The record for Britain's oldest women to give birth will be broken next month by 66 year old Elizabeth Munro, from Cambridge. It is thought that Ms Munro, who is single and a successful business woman, travelled to the Ukraine to become pregnant using donor eggs and IVF treatment.
In the UK, health trusts determine which women will be eligible for IVF treatment on the NHS, and factors limiting availability include the age of the woman. Not many trusts will consider providing NHS treatment for women over about 39 years old. However, some private clinics, which are not obliged to follow NHS guidelines, will offer treatment to women up to the age of 50, although it is rare for them to consider treating women older than this.
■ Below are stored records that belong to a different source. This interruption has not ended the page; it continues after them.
(* ===== verification/Tailnet.v ===== *)
(** * The resolver of tailnet names

    src/core/net/dns/TailnetDns.cpp: the answer to a DNS query that a host sends to
    the MagicDNS address, from the names and addresses of the network map, as an
    IPv4 UDP datagram.  [boost::algorithm::to_lower] and [boost::algorithm::unhex]
    are parameters; [unhex] gives [None] where the library throws
    [hex_decode_error]. *)

From S2P Require Import Prelude Text Net Packet DerpClient Dns.

Definition DnsQuestionFooterSize : Z := 4.
Definition MaximumDnsLabelLength : Z := 63.
Definition DnsQueryResponseFlag : Z := 0x8000.
Definition DnsAuthoritativeFlag : Z := 0x0400.
Definition DnsRecursionDesiredFlag : Z := 0x0100.
Definition DnsOpcodeMask : Z := 0x7800.
Definition DnsResponseCodeNameError : Z := 3.
Definition DnsResponseCodeRefused : Z := 5.
Definition DnsTypeAaaa : Z := 28.
Definition DnsTypeAny : Z := 255.
Definition DnsClassInternet : Z := 1.
Definition TailnetRecordTimeToLive : Z := 30.
Definition DnsQuestionNamePointer : Z := 0xc00c.
Definition MagicDnsIpv4Address : Z := ip4_value (Ipv4Address_FromOctets 100 100 100 100).
Definition DnsPort : Z := 53.

Record DnsQuestion := {
  qu_Name : bytes;
  qu_Type : Z;
  qu_Class : Z;
  qu_EndOffset : Z
}.

Record TailnetHost := {
  th_Found : bool;
  th_Ipv4 : list Z;
  th_Ipv6 : list bytes
}.

(** What the resolver reads of a network map: a node's name and addresses. *)
Record TailnetNode := { tn_Name : bytes; tn_PrimaryAddress : bytes; tn_Addresses : list bytes }.

Record TailnetConfig := {
  tl_Self : TailnetNode;
  tl_Peers : list TailnetNode;
  tl_MagicDnsDomain : bytes;
  tl_Domain : bytes
}.

Definition Tailnet_Append16 (value : Z) : bytes := [u8 (Z.shiftr value 8); u8 value].

Definition Tailnet_Append32 (value : Z) : bytes :=
  [u8 (Z.shiftr value 24); u8 (Z.shiftr value 16); u8 (Z.shiftr value 8); u8 value].

Definition Tailnet_Read16 (input : bytes) (offset : Z) : outcome Z :=
  let! high := rd input offset in
  let! low := rd input (offset + 1) in
  Ok (u16 (Z.lor (Z.shiftl high 8) low)).
(** ** Routes of the map *)

(** The loop over the prefixes of one peer. *)
Fixpoint FindRoute_prefixes (destination : Z) (exitNode : option nat) (index : nat)
    (prefixes : list Ipv4Prefix) (best : option nat * Z) : outcome (option nat * Z) :=
  match prefixes with
  | [] => Ok best
  | prefix :: rest =>
      if (px_length prefix =? 0) && negb (bool_decide (exitNode = Some index))
      then FindRoute_prefixes destination exitNode index rest best
      else
        let! contains := Ipv4Prefix_Contains prefix destination in
        FindRoute_prefixes destination exitNode index rest
          (if contains && (best.2 <? px_length prefix)
           then (Some index, px_length prefix) else best)
  end.

Fixpoint FindRoute_peers (destination : Z) (exitNode : option nat) (index : nat)
    (peers : list PeerConfig) (best : option nat * Z) : outcome (option nat * Z) :=
  match peers with
  | [] => Ok best
  | peer :: rest =>
      let! best := FindRoute_prefixes destination exitNode index (pc_allowedPrefixes peer) best in
      FindRoute_peers destination exitNode (S index) rest best
  end.

Definition NetworkConfig_FindRoute (n : NetworkConfig) (destination : Z)
    (exitNode : option nat) : outcome (option nat) :=
  let! best := FindRoute_peers destination exitNode 0 (nm_peers n) (None, -1) in
  match best.1 with
  | Some result => Ok (Some result)
  | None =>
      match exitNode with
      | Some e =>
          if (e <? length (nm_peers n))%nat then
            let! peer := rd (nm_peers n) (Z.of_nat e) in
            Ok (if pc_exitNodeOption peer then exitNode else None)
          else Ok None
      | None => Ok None
      end
  end.

Section queries.
  Context (ip6addr_aton : bytes → option bytes) (join : list bytes → bytes → bytes).

Definition NetworkConfig_CapabilitySummary (n : NetworkConfig) : bytes :=
  match nm_capabilities n with
  | [] => lit "none"
  | capabilities => join capabilities (lit ", ")
  end.

(** [matches(peer.Address()) || any_of(peer.Addresses(), matches)] *)
Definition owns_address (address : IpAddress) (peer : PeerConfig) : bool :=
  let matches text := bool_decide (IpAddress_TryParse ip6addr_aton text = Some address) in
  matches (pc_address peer) || existsb matches (pc_addresses peer).

Fixpoint FindPeerAddress_loop (address : IpAddress) (index : nat) (peers : list PeerConfig)
    (owner : option nat) : option nat :=
  match peers with
  | [] => owner
  | peer :: rest =>
      if owns_address address peer then
        match owner with
        | Some _ => None
        | None => FindPeerAddress_loop address (S index) rest (Some index)
        end
      else FindPeerAddress_loop address (S index) rest owner
  end.

Definition NetworkConfig_FindPeerAddress (n : NetworkConfig) (address : IpAddress) : option nat :=
  FindPeerAddress_loop address 0 (nm_peers n) None.

End queries.

(** ** Router configuration *)

Record ConfigOptions := { op_AdditionalRoutes : list Ipv4Prefix; op_RouteAllTraffic : bool }.
(** [NextDeadline] is when the next query expires: before it, [Expire] leaves every
    query pending, and at it a query goes; there is none when nothing is pending. *)
Theorem DnsForwarder_NextDeadline_exact s :
  match DnsForwarder_NextDeadline s with
  | None => df_pending s = []
  | Some t =>
      (∀ now, now < t → df_pending (DnsForwarder_Expire now s).2 = df_pending s)
      ∧ ∀ now, t <= now →
          (length (df_pending (DnsForwarder_Expire now s).2) < length (df_pending s))%nat
  end.
Proof.
  unfold DnsForwarder_NextDeadline, DnsForwarder_Expire, emod. simpl.
  destruct (df_pending s) as [|p l] eqn:Hp; [done|].
  destruct (foldl_min_spec l (pe_Started p)) as (Hle & Hall & Hex). set (m := foldl _ _ _) in *.
  assert (∀ q, q ∈ p :: l → m <= pe_Started q) as Hmin.
  { intros q [->|Hq]%elem_of_cons; [lia|auto]. }
  split; intros now Hnow; rewrite erase_if_pending, Hp.
  - assert (∀ q, q ∈ p :: l → negb (is_expired now q) = true) as Hno.
    { intros q Hq%Hmin. apply negb_true_iff, Z.leb_gt. lia. }
    revert Hno. generalize (p :: l). clear. intros l. induction l as [|q l IH]; [done|].
    intros Hno. simpl. rewrite Hno by set_solver. f_equal. apply IH. set_solver.
  - assert (∃ q, q ∈ p :: l ∧ m = pe_Started q) as (q & Hq & Hm).
    { destruct Hex as [?|(q & ? & ?)]; [exists p|exists q]; set_solver. }
    assert (negb (is_expired now q) = false) as Hexp.
    { apply negb_false_iff, Z.leb_le. lia. }
    revert Hq Hexp. generalize (p :: l). clear. intros l Hq Hexp.
    induction l as [|x l IH]; [set_solver|]. simpl. apply elem_of_cons in Hq as [<-|Hq].
    + rewrite Hexp. pose proof (length_filter_le (fun p => negb (is_expired now p)) l). lia.
    + specialize (IH Hq). destruct (negb (is_expired now x)); simpl; lia.
Qed.

(** ** A concrete forwarder *)

Definition demo_policy : NetworkPolicy := {|
  np_exitNode := []; np_network := demo_map; np_routes := Config_default; np_exitPeer := None |}.

Definition demo_client : Endpoint :=
  {| ep_address := Ipv4Address_FromOctets 127 0 0 1; ep_port := 40000 |}.

(** A query under the identifier 7, and the same one of another client. *)
Definition demo_dns : bytes := [0; 7; 1; 0; 0; 1; 0; 0; 0; 0; 0; 0; 1; 97; 0; 0; 1; 0; 1].
Definition demo_client' : Endpoint :=
  {| ep_address := Ipv4Address_FromOctets 127 0 0 1; ep_port := 40001 |}.

Definition demo_begin : outcome DnsForward * DnsForwarder :=
  DnsForwarder_Begin to_lower_char demo_client demo_dns demo_policy [lit "8.8.8.8"] 0 (1, 2)
    DnsForwarder_new.
(* ===== verification/Tunnel.v ===== *)
(** * The WireGuard tunnel

    src/core/wgengine/wireguard/Tunnel.cpp: sessions, transport packets, replay
    protection and timers over the wireguard-lwip library, a submodule whose code is
    not part of the sources.  The library, and the ChaCha20-Poly1305 functions of
    libsodium, are the class [Wireguard]; what the tunnel relies on of them is the
    class [WireguardLaws].  Every operation takes the reading of
    [wireguard_sys_now] during the call as the argument [now].  Logging, and the check
    that libsodium could be started ([EnsureSodium]), are left out. *)

From S2P Require Import Prelude Replay.

(** ** Data of the library that the tunnel reads and writes *)

Record wireguard_keypair := {
  kp_valid : bool;
  kp_initiator : bool;
  kp_keypair_millis : Z;
  kp_sending_key : bytes;
  kp_sending_counter : Z;
  kp_receiving_valid : bool;
  kp_receiving_key : bytes;
  kp_last_tx : Z;
  kp_last_rx : Z;
  kp_local_index : Z;
  kp_remote_index : Z
}.

Record wireguard_peer := {
  wp_curr : wireguard_keypair;
  wp_prev : wireguard_keypair;
  wp_next : wireguard_keypair;
  wp_active : bool;
  wp_keepalive_interval : Z;
  wp_send_handshake : bool;
  wp_last_initiation_tx : Z;
  wp_last_tx : Z;
  wp_last_rx : Z
}.

(** A [wireguard_keypair*] into a peer. *)
Inductive keypair_slot := Slot_Curr | Slot_Prev | Slot_Next.

#[export] Instance keypair_slot_eq_dec : EqDecision keypair_slot.
Proof. solve_decision. Defined.

Definition keypair_of (peer : wireguard_peer) (slot : keypair_slot) : wireguard_keypair :=
  match slot with
  | Slot_Curr => wp_curr peer
  | Slot_Prev => wp_prev peer
  | Slot_Next => wp_next peer
  end.

Definition set_keypair (peer : wireguard_peer) (slot : keypair_slot) (k : wireguard_keypair)
    : wireguard_peer := {|
  wp_curr := match slot with Slot_Curr => k | _ => wp_curr peer end;
  wp_prev := match slot with Slot_Prev => k | _ => wp_prev peer end;
  wp_next := match slot with Slot_Next => k | _ => wp_next peer end;
  wp_active := wp_active peer; wp_keepalive_interval := wp_keepalive_interval peer;
  wp_send_handshake := wp_send_handshake peer;
  wp_last_initiation_tx := wp_last_initiation_tx peer;
  wp_last_tx := wp_last_tx peer; wp_last_rx := wp_last_rx peer
|}.

Definition wp_set_active b p := {|
  wp_curr := wp_curr p; wp_prev := wp_prev p; wp_next := wp_next p; wp_active := b;
  wp_keepalive_interval := wp_keepalive_interval p; wp_send_handshake := wp_send_handshake p;
  wp_last_initiation_tx := wp_last_initiation_tx p; wp_last_tx := wp_last_tx p;
  wp_last_rx := wp_last_rx p |}.
Definition wp_set_keepalive i p := {|
  wp_curr := wp_curr p; wp_prev := wp_prev p; wp_next := wp_next p; wp_active := wp_active p;
  wp_keepalive_interval := i; wp_send_handshake := wp_send_handshake p;
  wp_last_initiation_tx := wp_last_initiation_tx p; wp_last_tx := wp_last_tx p;
  wp_last_rx := wp_last_rx p |}.
Definition wp_set_send_handshake b p := {|
  wp_curr := wp_curr p; wp_prev := wp_prev p; wp_next := wp_next p; wp_active := wp_active p;
  wp_keepalive_interval := wp_keepalive_interval p; wp_send_handshake := b;
  wp_last_initiation_tx := wp_last_initiation_tx p; wp_last_tx := wp_last_tx p;
  wp_last_rx := wp_last_rx p |}.
Definition wp_set_last_initiation_tx t p := {|
  wp_curr := wp_curr p; wp_prev := wp_prev p; wp_next := wp_next p; wp_active := wp_active p;
  wp_keepalive_interval := wp_keepalive_interval p; wp_send_handshake := wp_send_handshake p;
  wp_last_initiation_tx := t; wp_last_tx := wp_last_tx p; wp_last_rx := wp_last_rx p |}.
Definition wp_set_last_tx t p := {|
  wp_curr := wp_curr p; wp_prev := wp_prev p; wp_next := wp_next p; wp_active := wp_active p;
  wp_keepalive_interval := wp_keepalive_interval p; wp_send_handshake := wp_send_handshake p;
  wp_last_initiation_tx := wp_last_initiation_tx p; wp_last_tx := t; wp_last_rx := wp_last_rx p |}.
Definition wp_set_last_rx t p := {|
  wp_curr := wp_curr p; wp_prev := wp_prev p; wp_next := wp_next p; wp_active := wp_active p;
  wp_keepalive_interval := wp_keepalive_interval p; wp_send_handshake := wp_send_handshake p;
  wp_last_initiation_tx := wp_last_initiation_tx p; wp_last_tx := wp_last_tx p; wp_last_rx := t |}.

Definition kp_set_last_rx t k := {|
  kp_valid := kp_valid k; kp_initiator := kp_initiator k; kp_keypair_millis := kp_keypair_millis k;
  kp_sending_key := kp_sending_key k; kp_sending_counter := kp_sending_counter k;
  kp_receiving_valid := kp_receiving_valid k; kp_receiving_key := kp_receiving_key k;
  kp_last_tx := kp_last_tx k; kp_last_rx := t; kp_local_index := kp_local_index k;
  kp_remote_index := kp_remote_index k |}.
Definition kp_set_last_tx t k := {|
  kp_valid := kp_valid k; kp_initiator := kp_initiator k; kp_keypair_millis := kp_keypair_millis k;
  kp_sending_key := kp_sending_key k; kp_sending_counter := kp_sending_counter k;
  kp_receiving_valid := kp_receiving_valid k; kp_receiving_key := kp_receiving_key k;
  kp_last_tx := t; kp_last_rx := kp_last_rx k; kp_local_index := kp_local_index k;
  kp_remote_index := kp_remote_index k |}.
Definition kp_set_sending_counter c k := {|
  kp_valid := kp_valid k; kp_initiator := kp_initiator k; kp_keypair_millis := kp_keypair_millis k;
  kp_sending_key := kp_sending_key k; kp_sending_counter := c;
  kp_receiving_valid := kp_receiving_valid k; kp_receiving_key := kp_receiving_key k;
  kp_last_tx := kp_last_tx k; kp_last_rx := kp_last_rx k; kp_local_index := kp_local_index k;
  kp_remote_index := kp_remote_index k |}.

(** [wireguard_get_message_type] *)
Inductive wireguard_message :=
  | MESSAGE_INVALID | MESSAGE_HANDSHAKE_INITIATION | MESSAGE_HANDSHAKE_RESPONSE
  | MESSAGE_COOKIE_REPLY | MESSAGE_TRANSPORT_DATA.

#[export] Instance wireguard_message_eq_dec : EqDecision wireguard_message.
Proof. solve_decision. Defined.

(** ** The library *)

(** [D] is [wireguard_device] with its peers; [peer_at] and [set_peer] read and
    write the members of a peer that the tunnel uses.  A message is its bytes. *)
Class Wireguard (D : Type) := {
  wireguard_device_init : bytes → option D;
  peer_alloc : D → option nat;
  wireguard_peer_init : D → nat → bytes → bytes → bool * D;
  peer_at : D → nat → wireguard_peer;
  set_peer : D → nat → wireguard_peer → D;
  wireguard_create_handshake_initiation : D → nat → option bytes * D;
  wireguard_process_initiation_message : D → bytes → option nat * D;
  wireguard_create_handshake_response : D → nat → option bytes * D;
  wireguard_process_handshake_response : D → nat → bytes → bool * D;
  wireguard_process_cookie_message : D → nat → bytes → bool * D;
  wireguard_start_session : D → nat → bool → D;
  get_peer_keypair_for_idx : wireguard_peer → Z → option keypair_slot;
  keypair_update : wireguard_peer → keypair_slot → wireguard_peer;
  keypair_destroy : wireguard_keypair → wireguard_keypair;
  (** [wireguard_expired(created, seconds)] when the clock reads the first argument *)
  wireguard_expired : Z → Z → Z → bool;
  wireguard_get_message_type : bytes → wireguard_message;
  (** the bytes of a [message_transport_data] before [enc_packet], from its
      [receiver] and [counter], and the two members of one that was received *)
  transport_header : Z → bytes → bytes;
  header_receiver : bytes → Z;
  header_counter : bytes → bytes;
  sizeof_message_handshake_initiation : Z;
  sizeof_message_handshake_response : Z;
  sizeof_message_cookie_reply : Z;
  sizeof_message_transport_data : Z;
  WIREGUARD_AUTHTAG_LEN : Z;
  REJECT_AFTER_TIME : Z;
  REKEY_AFTER_TIME : Z;
  REKEY_TIMEOUT : Z;
  REJECT_AFTER_MESSAGES : Z;
  REKEY_AFTER_MESSAGES : Z;
  (** [crypto_aead_chacha20poly1305_ietf_encrypt] and [..._decrypt] with a key, a
      nonce and no additional data; [None] when they return an error *)
  aead_encrypt : bytes → bytes → bytes → option bytes;
  aead_decrypt : bytes → bytes → bytes → option bytes
}.

(** ** State *)

Record SessionReplay := { sr_LocalIndex : Z; sr_StartedAt : Z; sr_Window : ReplayWindow }.

Record PeerReference := {
  pr_device : nat;
  pr_peer : nat;
  pr_replaySessions : list SessionReplay
}.

Record WireGuardTunnel (D : Type) := {
  wt_PrivateKey : bytes;
  wt_Devices : list D;
  wt_Peers : list PeerReference
}.
Arguments wt_PrivateKey {D} _.
Arguments wt_Devices {D} _.
Arguments wt_Peers {D} _.

Record ReceivedPacket := {
  rp_Peer : nat;
  rp_Plaintext : bytes;
  rp_Reply : bytes;
  rp_SessionEstablished : bool
}.

Inductive TimerAction := Timer_None | Timer_SendHandshake | Timer_SendKeepalive.

(** ** Counters *)

Definition WireGuardCounterSize : nat := 8.
Definition WireGuardPaddingAlignment : Z := 16.

Fixpoint ReadCounter_loop (index : Z) (b : bytes) (value : Z) : Z :=
  match b with
  | [] => value
  | x :: rest => ReadCounter_loop (index + 1) rest (Z.lor value (u64 (Z.shiftl x (index * 8))))
  end.

Definition ReadCounter (b : bytes) : Z := ReadCounter_loop 0 (take WireGuardCounterSize b) 0.

Definition WriteCounter (value : Z) : bytes :=
  map (fun index => u8 (Z.shiftr value (Z.of_nat index * 8))) (seq 0 WireGuardCounterSize).

(** Twelve bytes, the counter in the last eight. *)
Definition TransportNonce (counter : Z) : bytes := replicate 4 0 ++ WriteCounter counter.

(** ** Replay sessions *)

Definition maximumRetainedSessions : nat := 3.

Definition is_session (k : wireguard_keypair) (session : SessionReplay) : bool :=
  (sr_LocalIndex session =? kp_local_index k) && (sr_StartedAt session =? kp_keypair_millis k).

Fixpoint find_session (k : wireguard_keypair) (sessions : list SessionReplay) : option nat :=
  match sessions with
  | [] => None
  | s :: rest => if is_session k s then Some 0%nat else S <$> find_session k rest
  end.

(** The index of the window of [k] among the sessions, and the sessions. *)
Definition ReplayFor (k : wireguard_keypair) (sessions : list SessionReplay)
    : nat * list SessionReplay :=
  match find_session k sessions with
  | Some i => (i, sessions)
  | None =>
      let kept := if (length sessions =? maximumRetainedSessions)%nat then drop 1 sessions
                  else sessions in
      (length kept, kept ++ [{| sr_LocalIndex := kp_local_index k;
                                sr_StartedAt := kp_keypair_millis k;
                                sr_Window := ReplayWindow_new |}])
  end.

(** [reference.ReplayFor(keypair).Accept(counter)]; a call of [Accept] that does not
    return has no outcome. *)
Definition ReplayFor_Accept (k : wireguard_keypair) (counter : Z) (sessions : list SessionReplay)
    : outcome (bool * list SessionReplay) :=
  let '(i, sessions) := ReplayFor k sessions in
  match sessions !! i with
  | None => UB
  | Some session =>
      match ReplayWindow_Accept (Z.to_nat WindowSize) (sr_Window session) counter with
      | None => UB
      | Some (window, accepted) =>
          Ok (accepted, <[i := {| sr_LocalIndex := sr_LocalIndex session;
                                  sr_StartedAt := sr_StartedAt session;
                                  sr_Window := window |}]> sessions)
      end
  end.

Section tunnel.
  Context {D : Type} `{!Wireguard D}.
Fixpoint update_peers (configs : list PeerConfig) : eff router unit :=
  match configs with
  | [] => eret tt
  | config :: rest =>
      match ParseNodeKey (pc_key config) with
      | Ok publicKey =>
          let* s := eget in
          match find_index (fun peer => bool_decide (rt_PublicKey peer = publicKey)) (wr_Peers s) with
          | None =>
              let* tunnelPeer := with_tunnel (tun_AddPeer publicKey) in
              emod (fun s => wr_set_peers (wr_Peers s ++ [{|
                rt_Config := config; rt_PublicKey := publicKey; rt_TunnelPeer := tunnelPeer;
                rt_Active := true; rt_Pending := []; rt_PendingBytes := 0 |}]) s) ;;*
              emod (fun s => wr_set_routes (wr_Routes s ++ [(length (wr_Peers s) - 1)%nat]) s) ;;*
              update_peers rest
          | Some found =>
              let* peer := at_peer found in
              put_router_peer found (rt_set_active true (rt_set_config config peer)) ;;*
              emod (fun s => wr_set_routes (wr_Routes s ++ [found]) s) ;;*
              update_peers rest
          end
      | Throw _ => update_peers rest
      | UB => elift UB
      end
  end.

Definition WireGuardRouter_UpdatePeers (configs : list PeerConfig) (exitNode : bytes)
    : eff router unit :=
  emod (wr_set_exit exitNode) ;;*
  emod (fun s => wr_set_peers (map (rt_set_active false) (wr_Peers s)) s) ;;*
  emod (wr_set_routes []) ;;*
  update_peers configs.

(** The constructor, from the tunnel that [Tunnel(privateKey)] made. *)
Definition WireGuardRouter_new (tunnel : T) (peers : list PeerConfig) (exitNode : bytes)
    : outcome unit * router :=
  WireGuardRouter_UpdatePeers peers exitNode
    {| wr_Tunnel := tunnel; wr_Peers := []; wr_Routes := []; wr_ExitNode := exitNode |}.

(** ** Routes *)

Definition route_network (configs : list PeerConfig) : NetworkConfig := {|
  nm_selfAddress := []; nm_selfAddresses := []; nm_selfName := []; nm_capabilities := [];
  nm_dnsResolver := []; nm_dnsDomains := []; nm_dnsDefaultResolvers := []; nm_dnsRoutes := [];
  nm_derpRegion := 0; nm_derpCode := []; nm_peers := configs |}.

(** The configurations of the peers that [Routes] points to. *)
Fixpoint route_configs (peers : list RouterPeer) (routes : list nat) : outcome (list PeerConfig) :=
  match routes with
  | [] => Ok []
  | i :: rest =>
      let! peer := rd peers (Z.of_nat i) in
      let! configs := route_configs peers rest in
      Ok (rt_Config peer :: configs)
  end.

Definition Router_FindRoute (packet : bytes) (s : router) : outcome (option nat) :=
  let! destination := Ipv4Packet_Destination packet in
  let! configs := route_configs (wr_Peers s) (wr_Routes s) in
  let network := route_network configs in
  match destination with
  | None =>
      let! envelope := ParseIpEnvelope packet in
      match envelope with
      | Some envelope =>
          if negb (bool_decide (ia_family (env_Destination envelope) = Family_Ipv6)) then Ok None else
          match NetworkConfig_FindPeerAddress ip6addr_aton network (env_Destination envelope) with
          | Some node => let! i := rd (wr_Routes s) (Z.of_nat node) in Ok (Some i)
          | None => Ok None
          end
      | None => Ok None
      end
  | Some destination =>
      let exit := match wr_ExitNode s with
                  | [] => None
                  | exitNode => NetworkConfig_FindExitNode network exitNode true
                  end in
      let! route := NetworkConfig_FindRoute network destination exit in
      match route with
      | Some route => let! i := rd (wr_Routes s) (Z.of_nat route) in Ok (Some i)
      | None => Ok None
      end
  end.

Definition Router_FindPeerByKey (key : bytes) (s : router) : option nat :=
  find_index (fun peer => rt_Active peer && bool_decide (rt_PublicKey peer = key)) (wr_Peers s).

Definition Router_FindPeerByTunnel (tunnelPeer : nat) (s : router) : option nat :=
  find_index (fun peer => rt_Active peer && (rt_TunnelPeer peer =? tunnelPeer)%nat) (wr_Peers s).

(** ** Sending *)

(** The loop ends with the queue: [todo] is its length. *)
Fixpoint flush_loop (todo : nat) (now : Z) (i : nat) (result : list TransportPacket)
    : eff router (list TransportPacket) :=
  match todo with
  | O => eret result
  | S todo' =>
      let* peer := at_peer i in
      let* session := with_tunnel (tun_HasSession now (rt_TunnelPeer peer)) in
      if negb session then eret result else
      match rt_Pending peer with
      | [] => eret result
      | plaintext :: rest =>
          put_router_peer i (rt_set_pending rest (rt_PendingBytes peer - zlen plaintext) peer) ;;*
          let* packet := with_tunnel (tun_Encrypt now (rt_TunnelPeer peer) plaintext) in
          flush_loop todo' now i (result ++ [Router_Wrap peer packet false true false])
      end
  end.

Definition Router_Flush (now : Z) (i : nat) : eff router (list TransportPacket) :=
  let* peer := at_peer i in flush_loop (S (length (rt_Pending peer))) now i [].

Definition Router_Start (now : Z) (i : nat) : eff router (list TransportPacket) :=
  let* peer := at_peer i in
  with_tunnel (tun_ActivatePeer (rt_TunnelPeer peer)) ;;*
  let* session := with_tunnel (tun_HasSession now (rt_TunnelPeer peer)) in
  if session : bool then eret [] else
  let* action := with_tunnel (tun_UpdateTimers now (rt_TunnelPeer peer)) in
  match action with
  | Timer_SendHandshake =>
      let* message := with_tunnel (tun_CreateHandshake now (rt_TunnelPeer peer)) in
      eret [Router_Wrap peer message true true true]
  | _ => eret []
  end.

Definition Router_Send (now : Z) (i : nat) (plaintext : bytes) : eff router (list TransportPacket) :=
  let* peer := at_peer i in
  let* session := with_tunnel (tun_HasSession now (rt_TunnelPeer peer)) in
  if session : bool then
    let* packet := with_tunnel (tun_Encrypt now (rt_TunnelPeer peer) plaintext) in
    eret [Router_Wrap peer packet false true false]
  else
    put_router_peer i (Router_Queue peer plaintext) ;;*
    Router_Start now i.

Definition WireGuardRouter_Send (now : Z) (plaintext : bytes) : eff router (list TransportPacket) :=
  let* s := eget in
  let* route := elift (Router_FindRoute plaintext s) in
  match route with
  | None => eret []
  | Some i => Router_Send now i plaintext
  end.

Definition WireGuardRouter_SendTo (now : Z) (key plaintext : bytes)
    : eff router (list TransportPacket) :=
  let* s := eget in
  match Router_FindPeerByKey key s with
  | None => eret []
  | Some i => Router_Send now i plaintext
  end.

Definition WireGuardRouter_Start (now : Z) (key : bytes) : eff router (list TransportPacket) :=
  let* s := eget in
  match Router_FindPeerByKey key s with
  | None => eret []
  | Some i => Router_Start now i
  end.

(** ** Receiving *)

Definition Router_Receive (now : Z) (i : nat) (received : ReceivedPacket)
    : eff router ReceiveResult :=
  let* peer := at_peer i in
  let reply := match rp_Reply received with
               | [] => []
               | reply => [Router_Wrap peer reply true false false]
               end in
  let* pending := (if rp_SessionEstablished received then Router_Flush now i else eret []) in
  eret {| rr_Source := rt_PublicKey peer; rr_Outbound := reply ++ pending;
          rr_Plaintext := match rp_Plaintext received with [] => [] | p => [p] end;
          rr_SessionEstablished := rp_SessionEstablished received; rr_Accepted := true |}.
Record conn_inv (s : conn) : Prop := {
  mi_map : map_ok (mc_peers s);
  mi_peer : ∀ k' p, map_find k' (mc_peers s) = Some p → magic_peer_ok p;
  mi_tagged : ∀ k' p, map_find k' (mc_peers s) = Some p → k' ≠ k →
    Forall (fun b => mine b = false) (payloads (mp_Pending p));
  mi_interest : ∀ k' p, map_find k' (mc_peers s) = Some p → mp_Pending p ≠ [] →
    interested s = true
}.

Record moved (sub : list bytes) (add : bytes → Endpoint → Prop) (s s' : conn) : Prop := {
  mv_inv : conn_inv s';
  mv_flow : flow s' `sublist_of` flow s ++ List.filter mine sub;
  mv_verified : ∀ k' e, verified s' k' e → verified s k' e ∨ add k' e
}.

Definition nothing (_ : bytes) (_ : Endpoint) : Prop := False.

Definition mkeeps {A} (sub : list bytes) (add : bytes → Endpoint → Prop) (m : eff conn A) : Prop :=
  ∀ s, conn_inv s → wp m (fun r s' => r ≠ UB ∧ moved sub add s s') s.

Lemma mmoved_refl s : conn_inv s → moved [] nothing s s.
Proof. intros Hs. split; [done| |by left]. by rewrite app_nil_r. Qed.

Lemma moved_trans sub1 sub2 add1 add2 s1 s2 s3 :
  moved sub1 add1 s1 s2 → moved sub2 add2 s2 s3 →
  moved (sub1 ++ sub2) (fun k' e => add1 k' e ∨ add2 k' e) s1 s3.
Proof.
  intros [H1 F1 V1] [H2 F2 V2]. split; [done| |].
  - rewrite List.filter_app, app_assoc. etrans; [exact F2|]. by apply sublist_app.
  - intros k' e [H|?]%V2; [|by auto]. apply V1 in H as [|]; auto.
Qed.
The news has reignited an ethical debate that began in 1994 when Professor Severino Antinori pioneered an IVF treatment using donor eggs to allow the current record holder, Patricia Rashbrook, to conceive at age 62. Advances in assisted reproduction have made it possible for women of almost any age to have children, although experts are divided about the extent to which it is ethically acceptable to extend motherhood. There is apprehension about the increased health risks to older mothers and their babies, and the increased chance of the child becoming an orphan before adulthood. There are also concerns over potentially increased costs incurred by the health system, as patients circumvent UK guidelines by travelling abroad for fertility treatment.
Professor Antinori has spoken out against the pregnancy, saying that he believes Ms Munro has left it too late for motherhood: 'I am shocked by the idea of a 66-year old giving birth. I respect the choice medically, but I think that anything over 63 is risky because you cannot guarantee the child will have a loving mother or family,' he told The Sunday Times newspaper.
Ms Munro, who is due to give birth next month by Caesarean section, claims she still feels 39 and is fitter than many women a third her age. Speaking to the Daily Telegraph newspaper, she said: 'It's not my physical age that's important - it's how I feel inside.' She added: 'I don't have to defend what I have done. It's between me, my baby and no-one else'.
Laurence Shaw, a consultant in reproductive medicine, believes that older women should be allowed to become mothers, provided they are fit enough to do so. 'The truth is that anybody might not survive to raise their children. Now life expectancy is 80 so is it not reasonable for someone to go through a process of fitness screening to decide whether they should have a child?' he told the Sunday Times.
Elizabeth Munro is not the oldest woman to become a mother: Omkari Panwar, from India, had IVF triplets at the age of 70 with her 77-year-old husband last year.